Strengths and limitations

This is the first study to use a new, validated questionnaire on knowledge, practice and attitudes regarding EBM. It was conducted in the most highly populated state in Malaysia, Selangor. It involved randomly selected primary care physicians from both the government and private sectors and all nine districts in Selangor.

This study has several limitations. Primary care physicians in Selangor have high patient workloads and therefore limited time to answer questionnaires, which can lead to non-response bias. The questionnaire relied on respondents’ self-rated assessments of their knowledge and beliefs. Participants might have felt pressured into completing the questionnaire or unwilling to divulge deficiencies in their knowledge and skills, all of which might introduce response bias. This study found that those with a negative attitude towards EBM will have a poor practice of EBM. However, we believed that this finding might have social desirability bias as data were gathered from a self-reported questionnaire.

Conclusions

Although many physicians have suboptimal knowledge of EBM and low levels of practising it, most of them have a neutral attitude towards its practice. Factors associated with high scores in EBM practice include good attitude towards EBM, more extended work experience as a primary care practitioner and quick access to online references via a mobile phone. This study will be replicated in different Malaysian states and different healthcare specialties to provide a comprehensive overview of EBM knowledge, attitude and practice. It is recommended that the appropriate authorities provide primary care practitioners with broader access to EBM resources, including enhancing medical school curricula to teach students to apply EBM skills, making such skills part of vital medical training assessments and incorporating training on EBM skills into CME.

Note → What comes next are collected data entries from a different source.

(* ===== verification/FrameCrypto.v ===== *)
(** Encryption of frame payloads (cast/streaming/impl/frame_crypto.cc).  The
    AES primitives are OpenSSL's, outside the repository: they are parameters,
    and the theorems use what counter mode guarantees. *)

From S2P Require Import Prelude Numeric Wire Ids NtpTime RtpDefines RtcpCommon Rtp.

(** The running state of counter mode: the counter block, the key stream block
    and the offset in it. *)
Definition ctr_state : Type := list Z * list Z * Z.

(** [EncodedFrame::CopyMetadataTo]. *)
Definition CopyMetadataTo (src dest : EncodedFrame) : EncodedFrame :=
  mkFrame (dependency src) (frame_id src) (referenced_frame_id src) (rtp_timestamp src)
    (reference_time src) (new_playout_delay src) (capture_begin_time src) (capture_end_time src)
    (data dest).

(** The nonce of a frame: its identifier in bytes 8 to 11, masked. *)
Definition aes_nonce (cast_iv_mask : list Z) (id : Z) : list Z :=
  zip_with Z.lxor (replicate 8 0 ++ be_encode 4 (lower_32_bits id) ++ replicate 4 0) cast_iv_mask.

Section FrameCrypto.
Context {AES_KEY : Type}.
Variable AES_ctr128_encrypt : AES_KEY -> ctr_state -> list Z -> list Z * ctr_state.

Record FrameCrypto := mkCrypto { aes_key : AES_KEY; cast_iv_mask : list Z }.

(** [AES_set_encrypt_key] gives no key when it fails. *)
Definition new_FrameCrypto (set_encrypt_key : list Z -> option AES_KEY) (key mask : list Z)
    : outcome FrameCrypto :=
  match set_encrypt_key key with
  | Some k => Ret (mkCrypto k mask)
  | None => Fault CheckFailed
  end.

(** The loop over the chunks; [out] is what has been written. *)
Fixpoint crypt_loop (key : AES_KEY) (st : ctr_state) (out_size : Z) (chunks : list (list Z))
    (out : list Z) : outcome (list Z) :=
  match chunks with
  | [] => Ret out
  | chunk :: chunks =>
      OSP_CHECK (zlen out + zlen chunk <=? out_size) ;;
      let '(bytes, st) := AES_ctr128_encrypt key st chunk in
      crypt_loop key st out_size chunks (out ++ bytes)
  end.

Definition Crypt (c : FrameCrypto) (id : Z) (chunks : list (list Z)) (out_size : Z)
    : outcome (list Z) :=
  OSP_CHECK (negb (is_null id)) ;;
  out ← crypt_loop (aes_key c) (aes_nonce (cast_iv_mask c) id, replicate 16 0, 0)
          out_size chunks [];
  OSP_CHECK (zlen out =? out_size) ;;
  Ret out.

Definition Encrypt (c : FrameCrypto) (encoded_frame : EncodedFrame) : outcome EncodedFrame :=
  bytes ← Crypt c (frame_id encoded_frame) [data encoded_frame] (zlen (data encoded_frame));
  Ret (CopyMetadataTo encoded_frame (new_EncodedFrame <| data := bytes |>)).

Definition Decrypt (c : FrameCrypto) (id : Z) (chunks : list (list Z)) (out_size : Z)
    : outcome (list Z) := Crypt c id chunks out_size.

(** Counter mode is a stream cipher: it keeps lengths, encrypting in pieces
    is encrypting the whole, and it is its own inverse from the same state. *)
Hypothesis ctr_length : forall k st l, length (AES_ctr128_encrypt k st l).1 = length l.
Hypothesis ctr_stream : forall k st a b,
  AES_ctr128_encrypt k st (a ++ b)
  = let '(x, st1) := AES_ctr128_encrypt k st a in
    let '(y, st2) := AES_ctr128_encrypt k st1 b in (x ++ y, st2).
Hypothesis ctr_involutive : forall k st l,
  bytes_ok l -> (AES_ctr128_encrypt k st (AES_ctr128_encrypt k st l).1).1 = l.

#[local] Set Default Proof Using "All".

Lemma ctr_nil k st : (AES_ctr128_encrypt k st []).1 = [].
Proof. pose proof (ctr_length k st []) as H. by destruct (_.1). Qed.

Lemma crypt_loop_concat k st size chunks out :
  chunks <> [] -> zlen out + zlen (concat chunks) <= size ->
  crypt_loop k st size chunks out
  = Ret (out ++ (AES_ctr128_encrypt k st (concat chunks)).1).
Proof.
  revert st out. induction chunks as [| c chunks IH]; intros st out Hne Hlen; [done |].
  cbn [crypt_loop concat] in *. rewrite zlen_app in Hlen.
  pose proof (zlen_nonneg (concat chunks)). rewrite OSP_CHECK_leb by lia. cbn [mbind outcome_bind].
  rewrite ctr_stream. pose proof (ctr_length k st c) as Hc.
  destruct (AES_ctr128_encrypt k st c) as [x st1]. simpl in Hc.
  destruct chunks as [| c' chunks].
  - cbn [crypt_loop concat]. pose proof (ctr_nil k st1) as Hnil.
    destruct (AES_ctr128_encrypt k st1 []) as [y st2]. simpl in *. by rewrite Hnil, app_nil_r.
  - rewrite IH; [| done |].
    + destruct (AES_ctr128_encrypt k st1 (concat (c' :: chunks))) as [y st2]. simpl.
      by rewrite <- app_assoc.
    + rewrite zlen_app. assert (zlen x = zlen c) as -> by (unfold zlen; lia). lia.
Qed.

Lemma Crypt_concat c id chunks :
  is_null id = false -> chunks <> [] ->
  Crypt c id chunks (zlen (concat chunks))
  = Ret (AES_ctr128_encrypt (aes_key c) (aes_nonce (cast_iv_mask c) id, replicate 16 0, 0)
           (concat chunks)).1.
Proof.
  intros Hid Hne. unfold Crypt. rewrite Hid. change (OSP_CHECK (negb false)) with (Ret tt).
  cbn [mbind outcome_bind]. rewrite crypt_loop_concat by (done || (rewrite zlen_nil; lia)).
  cbn [mbind outcome_bind app].
  rewrite OSP_CHECK_eqb; [done |]. unfold zlen. by rewrite ctr_length.
Qed.

(** Decrypting the chunks of an encrypted frame, however it was split,
    gives the frame's data back, and encryption changes nothing but the data
    and keeps its size. *)
Theorem decrypt_encrypt (c : FrameCrypto) (frame : EncodedFrame) (chunks : list (list Z)) :
  is_null (frame_id frame) = false -> bytes_ok (data frame) ->
  exists encrypted, Encrypt c frame = Ret encrypted
    /\ CopyMetadataTo encrypted frame = frame
    /\ zlen (data encrypted) = zlen (data frame)
    /\ (chunks <> [] -> concat chunks = data encrypted ->
          Decrypt c (frame_id frame) chunks (zlen (data frame)) = Ret (data frame)).
Proof.
  intros Hid Hok. unfold Encrypt, Decrypt.
  pose proof (Crypt_concat c (frame_id frame) [data frame] Hid ltac:(done)) as Henc.
  cbn [concat] in Henc. rewrite app_nil_r in Henc. rewrite Henc. cbn [mbind outcome_bind].
  eexists. split; [done |]. split; [by destruct frame |].
  cbn [data CopyMetadataTo update]. unfold zlen at 1. rewrite ctr_length.
  split; [done |]. intros Hne Hcat.
  assert (zlen (data frame) = zlen (concat chunks)) as ->.
  { rewrite Hcat. unfold zlen. by rewrite ctr_length. }
  rewrite Crypt_concat, Hcat by done. by rewrite ctr_involutive.
Qed.
End FrameCrypto.

(** A stream cipher that meets the hypotheses: byte [i] of the stream is masked
    with [key + i]. *)
Fixpoint toy_stream (key offset : Z) (l : list Z) : list Z :=
  match l with [] => [] | b :: l => Z.lxor b (u8 (key + offset)) :: toy_stream key (offset + 1) l end.
Definition toy_ctr (key : Z) (st : ctr_state) (l : list Z) : list Z * ctr_state :=
  (toy_stream key st.2 l, (st.1, st.2 + zlen l)).

Lemma toy_stream_app k o a b :
  toy_stream k o (a ++ b) = toy_stream k o a ++ toy_stream k (o + zlen a) b.
Proof.
  revert o. induction a as [| x a IH]; intros o; simpl.
  - rewrite zlen_nil. by rewrite Z.add_0_r.
  - rewrite IH, zlen_cons. by rewrite Z.add_assoc.
Qed.

Lemma toy_ctr_laws :
  (forall k st l, length (toy_ctr k st l).1 = length l)
  /\ (forall k st a b, toy_ctr k st (a ++ b)
        = let '(x, st1) := toy_ctr k st a in let '(y, st2) := toy_ctr k st1 b in (x ++ y, st2))
  /\ (forall k st l, bytes_ok l -> (toy_ctr k st (toy_ctr k st l).1).1 = l).
Proof.
  unfold toy_ctr. split; [| split].
  - intros k [s o] l. simpl. revert o. induction l as [| b l IH]; intros o; simpl; [done |]. by rewrite IH.
  - intros k [s o] a b. simpl. rewrite toy_stream_app, zlen_app. do 2 f_equal. lia.
  - intros k [s o] l _. simpl. revert o. induction l as [| b l IH]; intros o; simpl; [done |].
    rewrite IH. f_equal. by rewrite Z.lxor_assoc, Z.lxor_nilpotent, Z.lxor_0_r.
Qed.

Lemma decrypt_encrypt_witness :
  let c := mkCrypto (AES_KEY := Z) 77 (seqZ 1 16) in
  let frame := mkFrame kKeyFrame 256 256 91000 0 250 INT64_MIN INT64_MIN [1; 2; 3; 255; 5] in
  exists encrypted, Encrypt toy_ctr c frame = Ret encrypted
    /\ CopyMetadataTo encrypted frame = frame
    /\ zlen (data encrypted) = zlen (data frame)
    /\ ([[76; 76]; [76; 175; 84]] <> [] -> concat [[76; 76]; [76; 175; 84]] = data encrypted ->
          Decrypt toy_ctr c 256 [[76; 76]; [76; 175; 84]] (zlen (data frame)) = Ret (data frame)).
Proof.
  intros c frame. destruct toy_ctr_laws as (H1 & H2 & H3).
  apply (decrypt_encrypt toy_ctr H1 H2 H3 c frame [[76; 76]; [76; 175; 84]]); [reflexivity |].
  repeat constructor; vm_compute; congruence.
Defined.

(** Two frames of a stream share a nonce exactly when their identifiers
    agree in the low 32 bits. *)
Theorem nonce_unique (mask : list Z) (f g : Z) :
  length mask = 16%nat -> aes_nonce mask f = aes_nonce mask g <-> f mod 2 ^ 32 = g mod 2 ^ 32.
Proof.
  intros Hm. unfold aes_nonce, lower_32_bits. change 32 with (8 * Z.of_nat 4) at 1 2.
  rewrite !be_encode_wrap. split.
  - intros H.
    assert (be_encode 4 f = be_encode 4 g) as Hbe.
    { assert (forall (a b m : list Z), length a = length m -> length b = length m ->
        zip_with Z.lxor a m = zip_with Z.lxor b m -> a = b) as Hinj.
      { clear. intros a b m. revert a b. induction m as [| x m IH]; intros [| y a] [| z b]; try done.
        simpl. intros [= Ha] [= Hb] [= Hx Hr]. f_equal; [| by apply IH].
        apply (f_equal (fun t => Z.lxor t x)) in Hx.
        by rewrite !Z.lxor_assoc, Z.lxor_nilpotent, !Z.lxor_0_r in Hx. }
      apply Hinj in H; [| by rewrite !length_app, length_be_encode, !length_replicate ..].
      apply app_inv_head in H. by apply app_inj_2 in H as [? _]. }
    apply (f_equal be_decode) in Hbe. rewrite !be_decode_encode in Hbe. exact Hbe.
  - intros H. assert (be_encode 4 f = be_encode 4 g) as ->; [| done].
    rewrite <- (be_encode_wrap 4 f), <- (be_encode_wrap 4 g).
    change (8 * Z.of_nat 4) with 32. unfold wrap. by rewrite H.
Qed.

Lemma nonce_unique_witness :
  aes_nonce (seqZ 0 16) 5 = aes_nonce (seqZ 0 16) (2 ^ 32 + 5)
  <-> 5 mod 2 ^ 32 = (2 ^ 32 + 5) mod 2 ^ 32.
Proof. apply (nonce_unique (seqZ 0 16) 5 (2 ^ 32 + 5)). reflexivity. Defined.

Data availability statement

All data relevant to the study are included in the article.

Ethics statements

Patient consent for publication

Not required.

Ethics approval

The research proposal was approved by the Human Research Ethics Committee, Universiti Sains Malaysia (Universiti Sains Malaysia/JEPeM/18040195) and Medical Registration and Ethics Committee, Ministry of Health (NMRR-18-349-40727) on 9 August 2018.